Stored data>
━━━━━━━━━━━━━━━━
Lemma one_layer_per_kind_witness :
  let w := arrive json_parse
             [LawsSnapshot [Sample.austin]; StatesSnapshot [Sample.utah];
              StatesSheet [Sample.maine; Sample.ohio];
              LawsSheet [Sample.oregon; Sample.nowhere]] init in
  NoDup (map_layers w) /\
  length (polygon_layers w) <= 1 /\
  length (point_groups w) <= 1 /\
  (forall l, l ∈ polygon_layers w -> polygonLayer w = Some l) /\
  (forall g, g ∈ point_groups w -> pointGroupLayer w = Some g).
Proof.
  intros w. apply (one_layer_per_kind json_parse w).
  apply reach_points, reach_polygons, reach_polygons, reach_points, reach_init.
Defined.

(** X5.  [addPoints] only creates objects: on any page the script can
    reach it allocates exactly one group and one marker per row, under
    handles that were unused, and every object that existed before is still
    in the store, unchanged. *)
Theorem addPoints_only_allocates
    (JSON_parse : string -> option json) (data : list row) (w : World) :
  reachable JSON_parse w ->
  next (exec (addPoints data) w) = S (next w) + length data /\
  (forall k o, heap w !! k = Some o ->
               heap (exec (addPoints data) w) !! k = Some o) /\
  (forall k, next w <= k < S (next w) + length data ->
             heap w !! k = None /\
             is_Some (heap (exec (addPoints data) w) !! k)).
Proof.
  intros Hreach. apply reachable_wf in Hreach as Hwf.
  unfold exec.
  destruct (addPoints_spec data w) as (h & -> & Hg & Hmk & Hold). simpl.
  repeat split.
  - intros k o Hk. rewrite Hold; [done|]. left.
    apply (wf_fresh _ Hwf). by rewrite Hk.
  - destruct (heap w !! k) eqn:Hk; [|done].
    assert (k < next w); [|lia]. apply (wf_fresh _ Hwf). by rewrite Hk.
  - destruct (decide (k = next w)) as [->|Hne]; [by rewrite Hg|].
    assert (exists i, k = S (next w) + i /\ i < length data) as (i & -> & Hi).
    { exists (k - S (next w)). lia. }
    destruct (lookup_lt_is_Some_2 data i Hi) as [r Hr].
    by rewrite (Hmk i r Hr).
Qed.

Lemma addPoints_only_allocates_witness :
  let w := exec (addPoints [Sample.austin]) init in
  let data := [Sample.oregon; Sample.nowhere] in
  next (exec (addPoints data) w) = S (next w) + length data /\
  (forall k o, heap w !! k = Some o ->
               heap (exec (addPoints data) w) !! k = Some o) /\
  (forall k, next w <= k < S (next w) + length data ->
             heap w !! k = None /\
             is_Some (heap (exec (addPoints data) w) !! k)).
Proof.
  intros w data. apply (addPoints_only_allocates json_parse data w).
  apply reach_points, reach_init.
Defined.

(** X6.  [addPolygons] only creates objects: on any page the script can
    reach, a build that returns allocates exactly one layer under an unused
    handle, a build that throws allocates nothing, and either way every
    object that existed before is still in the store, unchanged. *)
Theorem addPolygons_only_allocates
    (JSON_parse : string -> option json) (data : list row) (w : World) :
  reachable JSON_parse w ->
  (forall k o, heap w !! k = Some o ->
               heap (exec (addPolygons JSON_parse data) w) !! k = Some o) /\
  match (addPolygons JSON_parse data w).1 with
  | Return _ =>
      next (exec (addPolygons JSON_parse data) w) = S (next w) /\
      heap w !! next w = None /\
      is_geojson (heap (exec (addPolygons JSON_parse data) w) !! next w)
  | Throw _ =>
      next (exec (addPolygons JSON_parse data) w) = next w /\
      heap (exec (addPolygons JSON_parse data) w) = heap w
  end.
Proof.
  intros Hreach. apply reachable_wf in Hreach as Hwf. split.
  - intros k o Hk. rewrite heap_kept_addPolygons; [done|].
    apply (wf_fresh _ Hwf). by rewrite Hk.
  - unfold exec. rewrite addPolygons_unfold. simpl.
    destruct (collect JSON_parse data) as [fs|]; simpl; [|done].
    split; [done|]. split; [|by rewrite lookup_insert_eq].
    destruct (heap w !! next w) eqn:Hk; [|done].
    assert (next w < next w); [|lia]. apply (wf_fresh _ Hwf). by rewrite Hk.
Qed.

Lemma addPolygons_only_allocates_witness :
  let w := exec (addPoints [Sample.austin]) init in
  let data := [Sample.utah; Sample.ohio] in
  (forall k o, heap w !! k = Some o ->
               heap (exec (addPolygons json_parse data) w) !! k = Some o) /\
  match (addPolygons json_parse data w).1 with
  | Return _ =>
      next (exec (addPolygons json_parse data) w) = S (next w) /\
      heap w !! next w = None /\
      is_geojson (heap (exec (addPolygons json_parse data) w) !! next w)
  | Throw _ =>
      next (exec (addPolygons json_parse data) w) = next w /\
      heap (exec (addPolygons json_parse data) w) = heap w
  end.
Proof.
  intros w data. apply (addPolygons_only_allocates json_parse data w).
  apply reach_points, reach_init.
Defined.

(** ** The callbacks, in any order *)

Section Callbacks.

Variable JSON_parse : string -> option json.

Lemma arrive_snoc evs a w :
  arrive JSON_parse (evs ++ [a]) w =
  exec (deliver JSON_parse a) (arrive JSON_parse evs w).
Proof. unfold arrive. by rewrite foldl_app. Qed.

Lemma reachable_arrive evs :
  reachable JSON_parse (arrive JSON_parse evs init).
Proof.
  induction evs as [|a evs IH] using rev_ind; [apply reach_init|].
  rewrite arrive_snoc.
  destruct a; simpl; by constructor.
Qed.

End Callbacks.

(** X7.  Whatever the order in which the four callbacks fire, and however
    often, the polygon layers on the map are those the last states table
    alone would give on the fresh page, and the point groups those the last
    laws table alone would give; before any table of a kind has arrived,
    nothing of that kind is shown. *)
Theorem arrivals_last_table_shown
    (JSON_parse : string -> option json) (evs : list arrival) :
  shown_polygons (arrive JSON_parse evs init) =
    match last (omap states_table evs) with
    | Some d => shown_polygons (exec (addPolygons JSON_parse d) init)
    | None => []
    end /\
  shown_points (arrive JSON_parse evs init) =
    match last (omap laws_table evs) with
    | Some d => shown_points (exec (addPoints d) init)
    | None => []
    end.
Proof.
  induction evs as [|a evs [IHp IHl]] using rev_ind; [done|].
  rewrite arrive_snoc, !omap_app.
  pose proof (reachable_arrive JSON_parse evs) as Hreach.
  apply reachable_wf in Hreach as Hwf.
  apply reachable_children in Hreach as Hch.
  set (w := arrive JSON_parse evs init) in *.
  assert (forall d,
    shown_polygons (exec (addPolygons JSON_parse d) w) =
      shown_polygons (exec (addPolygons JSON_parse d) init) /\
    shown_points (exec (addPolygons JSON_parse d) w) = shown_points w)
    as Hstates.
  { intros d. split.
    - rewrite !shown_polygons_after; auto using wf_init.
    - by apply addPolygons_frame. }
  assert (forall d,
    shown_points (exec (addPoints d) w) = shown_points (exec (addPoints d) init) /\
    shown_polygons (exec (addPoints d) w) = shown_polygons w)
    as Hlaws.
  { intros d. split.
    - rewrite !shown_points_after; auto using wf_init.
    - by apply addPoints_frame. }
  destruct a as [d|d|d|d]; simpl;
    rewrite ?last_snoc, ?app_nil_r;
    [destruct (Hstates d) as [-> ->]|destruct (Hlaws d) as [-> ->]
    |destruct (Hlaws d) as [-> ->]|destruct (Hstates d) as [-> ->]];
    done.
Qed.

(** The usual run of the page: both snapshots, then both spreadsheets. *)
Example arrivals_usual_run :
  let snapshot := [Sample.utah; Sample.ohio] in
  let sheet := [Sample.maine; Sample.utah; Sample.iowa] in
  shown_polygons
    (arrive json_parse
       [StatesSnapshot snapshot; LawsSnapshot [Sample.austin];
        LawsSheet [Sample.oregon]; StatesSheet sheet] init) =
  shown_polygons (exec (addPolygons json_parse sheet) init).
Proof. vm_compute. reflexivity. Qed.

(** ** Which rows and columns a build depends on *)

Lemma same_on_get ks r r' k :
  same_on ks r r' -> k ∈ ks -> get r k = get r' k.
Proof. intros Hs Hk. unfold get. by rewrite (Hs k Hk). Qed.

Lemma bind_ext_r {A B} (c : M A) (k k' : A -> M B) w :
  (forall a v, k a v = k' a v) -> (c ≫= k) w = (c ≫= k') w.
Proof.
  intros Hk. unfold mbind, M_bind. destruct (c w) as [[a|e] v]; [apply Hk|done].
Qed.

Section Depends.

Variable JSON_parse : string -> option json.

Lemma collect_filter data :
  collect JSON_parse (filter included data) = collect JSON_parse data.
Proof.
  unfold collect. rewrite list_filter_filter.
  f_equal. apply list_filter_iff. tauto.
Qed.

Lemma collect_same data data' :
  Forall2 (same_on state_columns) data data' ->
  collect JSON_parse data = collect JSON_parse data'.
Proof.
  induction 1 as [|r r' data data' Hr _ IH]; [done|].
  rewrite !collect_cons, IH.
  assert (forall k, k ∈ state_columns -> get r k = get r' k) as Hget.
  { intros k. by apply same_on_get. }
  assert (forall c, feature r c = feature r' c) as Hfeat.
  { intros c. unfold feature.
    rewrite (Hget "name"), (Hget "summary"), (Hget "state"), (Hget "local")
      by set_solver. done. }
  rewrite (Hget "geometry") by set_solver.
  assert (included r <-> included r') as Hinc.
  { unfold included. rewrite (Hr "include"); [done|]. set_solver. }
  rewrite (decide_ext _ _ _ _ Hinc).
  case_decide; [|done].
  destruct (JSON_parse _) as [c|]; simpl; [|done]. by rewrite Hfeat.
Qed.

Lemma collect_app d1 d2 :
  collect JSON_parse (d1 ++ d2) =
  fs1 ← collect JSON_parse d1; fs2 ← collect JSON_parse d2; Some (fs1 ++ fs2).
Proof.
  induction d1 as [|r d1 IH].
  - simpl. by destruct (collect JSON_parse d2).
  - rewrite <- app_comm_cons, !collect_cons, IH.
    case_decide; [|done].
    destruct (JSON_parse _) as [c|]; simpl; [|done].
    destruct (collect JSON_parse d1) as [fs1|]; simpl; [|done].
    by destruct (collect JSON_parse d2).
Qed.

(** What a build shows, whatever the page was. *)
Lemma rendered_collection_exec data w :
  rendered_collection (exec (addPolygons JSON_parse data) w) =
  (fun fs => {| collection_type := "FeatureCollection"; features := fs |})
    <$> collect JSON_parse data.
Proof.
  unfold exec. rewrite addPolygons_unfold. simpl.
  destruct (collect JSON_parse data) as [fs|]; simpl.
  - unfold rendered_collection. simpl.
    rewrite decide_True by (apply elem_of_attached; by left).
    by rewrite lookup_insert_eq.
  - unfold rendered_collection. simpl.
    destruct (polygonLayer w) as [l|]; [simpl|done].
    rewrite decide_False; [done|]. rewrite list_elem_of_filter. tauto.
Qed.

Lemma outcome_exec data w :
  (addPolygons JSON_parse data w).1 =
  match collect JSON_parse data with
  | Some _ => Return tt
  | None => Throw SyntaxError
  end.
Proof.
  rewrite addPolygons_unfold. simpl. by destruct (collect JSON_parse data).
Qed.

End Depends.

(** X8.  The rows that are not flagged play no part in a build: on every
    page, building from a table ends the same way and leaves the same page
    as building from its flagged rows alone. *)
Theorem addPolygons_ignores_unflagged
    (JSON_parse : string -> option json) (data : list row) (w : World) :
  addPolygons JSON_parse data w =
  addPolygons JSON_parse (filter included data) w.
Proof. by rewrite !addPolygons_unfold, collect_filter. Qed.

(** X9.  [addPolygons] reads six columns only: two tables whose rows agree,
    one by one, on [include], [geometry], [name], [summary], [state] and
    [local] end the same way and leave the same page. *)
Theorem addPolygons_reads_state_columns
    (JSON_parse : string -> option json) (data data' : list row) (w : World) :
  Forall2 (same_on state_columns) data data' ->
  addPolygons JSON_parse data w = addPolygons JSON_parse data' w.
Proof.
  intros Hsame. by rewrite !addPolygons_unfold, (collect_same _ _ _ Hsame).
Qed.

Lemma addPolygons_reads_state_columns_witness :
  addPolygons json_parse [Sample.utah; Sample.ohio] init =
  addPolygons json_parse [Sample.utah_annotated; Sample.ohio] init.
Proof.
  apply (addPolygons_reads_state_columns json_parse).
  repeat constructor; intros k Hk;
    repeat (apply elem_of_cons in Hk as [->|Hk]; [vm_compute; reflexivity|]);
    by apply elem_of_nil in Hk.
Defined.

(** X10.  [addPoints] reads five columns only: two tables whose rows agree,
    one by one, on [lat], [long], [location], [category] and [level] leave
    the same page. *)
Theorem addPoints_reads_law_columns (data data' : list row) (w : World) :
  Forall2 (same_on law_columns) data data' ->
  addPoints data w = addPoints data' w.
Proof.
  intros Hsame.
  assert (forall v, for_rows data v = for_rows data' v) as Hloop.
  { induction Hsame as [|r r' data data' Hr _ IH]; [done|].
    assert (forall k, k ∈ law_columns -> get r k = get r' k) as Hget.
    { intros k. by apply same_on_get. }
    intros v. simpl. unfold popup_html, marker_icon_of.
    rewrite (Hget "lat"), (Hget "long"), (Hget "location"),
      (Hget "category"), (Hget "level") by set_solver.
    repeat (apply bind_ext_r; intros). apply IH. }
  unfold addPoints. repeat (apply bind_ext_r; intros). apply Hloop.
Qed.

Lemma addPoints_reads_law_columns_witness :
  addPoints [Sample.austin; Sample.nowhere] init =
  addPoints [Sample.austin_annotated; Sample.nowhere] init.
Proof.
  apply addPoints_reads_law_columns.
  repeat constructor; intros k Hk;
    repeat (apply elem_of_cons in Hk as [->|Hk]; [vm_compute; reflexivity|]);
    by apply elem_of_nil in Hk.
Defined.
━━━━━━━━━━━━━━━━
EXERCISE DESCRIPTION> Check each line of the entries for the word "unchanged", then state the count alone.

ANSWER TO THIS TASK> 2